The catalytic parameters of Thiobacillus versutus methylamine dehydrogenase (MADH) with the physiological substrates methylamine and amicyanin show a pH profile that is quite different from the one found in commonly used assays with artificial electron acceptors. The optimum at pH 7.5, observed for kcat in the latter case, is absent with amicyanin as the reoxidizing substrate. With amicyanin kcat scarcely depends on pH; the same is true for the maximal rate of reduction of MADH by methylamine (kred).
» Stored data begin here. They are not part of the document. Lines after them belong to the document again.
(** * safe_strings: a shallow embedding of [safe_strings.c]

    The growable byte string of [safe_strings.c] is embedded function by
    function.  A [string_t *] argument is an [option string_t] ([None] is the
    null pointer, [Some s] a pointer to a structure currently holding [s]);
    a function that mutates the structure returns the structure it leaves
    behind next to its result code.  [size_t] is the 64-bit unsigned type of
    an LP64 target, held in [Z] with every wrap-around written out.  A buffer
    is the list of its bytes; an access outside it is undefined behaviour in
    C and is a [Fault] here, as is a loop that never exits. *)

From Stdlib Require Import ZArith List Bool Lia.
From Stdlib Require Import Strings.Byte Strings.String.
Import ListNotations.
Local Open Scope Z_scope.

(** ** Machine integers *)

Definition SIZE_BITS : Z := 64.
Definition SIZE_MOD : Z := 2 ^ SIZE_BITS.
Definition SIZE_MAX : Z := SIZE_MOD - 1.

(** Reduction of an arithmetic result to [size_t]. *)
Definition to_size (z : Z) : Z := z mod SIZE_MOD.

Definition size_add (a b : Z) : Z := to_size (a + b).
Definition size_sub (a b : Z) : Z := to_size (a - b).
Definition size_mul (a b : Z) : Z := to_size (a * b).

Definition is_size (z : Z) : Prop := 0 <= z <= SIZE_MAX.

(** The constants of the header.  [safe_strings.c] includes
    [safe_strings.h]; the header at hand is [sstring.h], the same interface
    under the library's other name, and the specification states the same
    values. *)
Definition STRING_DEFAULT_CAPACITY : Z := 64.
Definition STRING_GROWTH_FACTOR : Z := 2.
Definition STRING_NPOS : Z := SIZE_MAX.

Inductive string_result_t : Type :=
| STRING_SUCCESS
| STRING_ERROR_NULL_POINTER
| STRING_ERROR_OUT_OF_MEMORY
| STRING_ERROR_INVALID_INDEX
| STRING_ERROR_BUFFER_TOO_SMALL
| STRING_ERROR_INVALID_ARGUMENT.

(** ** Executions

    A call either returns, or it has no defined result: it touched memory
    outside a buffer, or its loop never exits. *)

Inductive fault : Type :=
| OutOfBounds
| NoReturn.

Inductive exec (A : Type) : Type :=
| Done (a : A)
| Fault (f : fault).

Arguments Done {A} a.
Arguments Fault {A} f.

Definition bind {A B : Type} (m : exec A) (k : A -> exec B) : exec B :=
  match m with
  | Done a => k a
  | Fault f => Fault f
  end.

Notation "x <- m ;; k" := (bind m (fun x => k))
  (at level 61, m at next level, right associativity).

(** ** Buffers *)

Definition byte_val (b : byte) : Z := Z.of_N (Byte.to_N b).

Definition Zlen (buf : list byte) : Z := Z.of_nat (List.length buf).

Definition take (n : Z) (buf : list byte) : list byte := firstn (Z.to_nat n) buf.
Definition drop (n : Z) (buf : list byte) : list byte := skipn (Z.to_nat n) buf.

(** [n] bytes starting at offset [off] lie inside [buf]. *)
Definition in_bounds (buf : list byte) (off n : Z) : bool :=
  (0 <=? off) && (0 <=? n) && (off + n <=? Zlen buf).

(** The byte at offset [i] of a buffer that has one. *)
Definition get (buf : list byte) (i : Z) : byte := nth (Z.to_nat i) buf x00.

(** [buf[i]] *)
Definition load (buf : list byte) (i : Z) : exec byte :=
  if in_bounds buf i 1 then Done (get buf i) else Fault OutOfBounds.

(** [dst] with the [n] bytes from offset [doff] on replaced by [mid]. *)
Definition splice (dst : list byte) (doff : Z) (mid : list byte) (n : Z) : list byte :=
  take doff dst ++ mid ++ drop (doff + n) dst.

(** [buf[i] = b] *)
Definition store (buf : list byte) (i : Z) (b : byte) : exec (list byte) :=
  if in_bounds buf i 1 then Done (splice buf i [b] 1) else Fault OutOfBounds.

(** [memcpy(dst + doff, src + soff, n)]; the source is a buffer of its own. *)
Definition memcpy (dst : list byte) (doff : Z) (src : list byte) (soff n : Z)
  : exec (list byte) :=
  if in_bounds dst doff n && in_bounds src soff n
  then Done (splice dst doff (take n (drop soff src)) n)
  else Fault OutOfBounds.

(** [memmove(buf + doff, buf + soff, n)]: the bytes are read before any is
    written, so overlapping ranges are fine. *)
Definition memmove (buf : list byte) (doff soff n : Z) : exec (list byte) :=
  memcpy buf doff buf soff n.

(** Difference of the first pair of bytes that differ, as [unsigned char]. *)
Fixpoint bytes_diff (a b : list byte) : Z :=
  match a, b with
  | x :: a', y :: b' =>
      if Byte.eqb x y then bytes_diff a' b' else byte_val x - byte_val y
  | _, _ => 0
  end.

(** [memcmp(a, b, n)] *)
Definition memcmp (a b : list byte) (n : Z) : exec Z :=
  if in_bounds a 0 n && in_bounds b 0 n
  then Done (bytes_diff (take n a) (take n b))
  else Fault OutOfBounds.

(** [strcmp(a, b)]: stops at the first difference or at a zero byte common
    to both; running off either buffer first is out of bounds. *)
Fixpoint strcmp (a b : list byte) : exec Z :=
  match a, b with
  | x :: a', y :: b' =>
      if Byte.eqb x y
      then if Byte.eqb x x00 then Done 0 else strcmp a' b'
      else Done (byte_val x - byte_val y)
  | _, _ => Fault OutOfBounds
  end.

(** [isspace] in the "C" locale. *)
Definition isspace (c : byte) : bool :=
  let v := byte_val c in (v =? 32) || ((9 <=? v) && (v <=? 13)).

(** ** The allocator

    Whether a request is granted, and what the bytes it hands out hold, is
    not the program's to decide. *)

Record allocator : Type := {
  grants : Z -> bool;
  junk : Z -> byte
}.

Definition fresh (h : allocator) (from n : Z) : list byte :=
  map (fun i => junk h (from + Z.of_nat i)) (seq 0 (Z.to_nat n)).

Definition malloc (h : allocator) (n : Z) : option (list byte) :=
  if grants h n then Some (fresh h 0 n) else None.

(** [realloc(old, n)]: the old bytes up to [n] are kept. *)
Definition realloc (h : allocator) (old : list byte) (n : Z) : option (list byte) :=
  if grants h n then Some (take n old ++ fresh h (Zlen old) (n - Zlen old)) else None.

(** ** The structure *)

Record string_t : Type := {
  data : list byte;
  length : Z;
  capacity : Z;
  is_owner : bool
}.

Definition sizeof_string_t : Z := 32.

(** The logical content: the first [length] bytes. *)
Definition content (s : string_t) : list byte := take (length s) (data s).

(** The invariant of the data model. *)
Record wf (s : string_t) : Prop := {
  wf_cap : Zlen (data s) = capacity s;
  wf_len : 0 <= length s;
  wf_room : length s + 1 <= capacity s;
  wf_size : capacity s <= SIZE_MAX;
  wf_term : get (data s) (length s) = x00
}.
Conversely, both the specificity constant (kcat/Km) of MADH for amicyanin and the apparent second-order rate constant for the reduction of MADH by methylamine (kassocapp) increase very sharply with pH. MADH has a high- and a low-affinity binding site for monovalent cations. Cation binding to the high-affinity site, which only binds the larger cations (Cs+, Rb+, and NH4+), is accompanied by a red shift in the absorbance spectrum, whereas cation binding to the low-affinity site, which, less specifically, favors binding of the smaller cations, leads to a bleaching of the visible spectrum with a concomitant increase in the near-UV. Cation binding to either site strongly affects the reactivity of MADH. The reduction of MADH by methylamine is inhibited by monovalent cations, whereas the oxidation of reduced MADH by amicyanin is strongly stimulated. For the former reaction it was established that cations affect only kassocapp, not kred. Some speculations about the molecular basis for the effects of pH and cations are presented.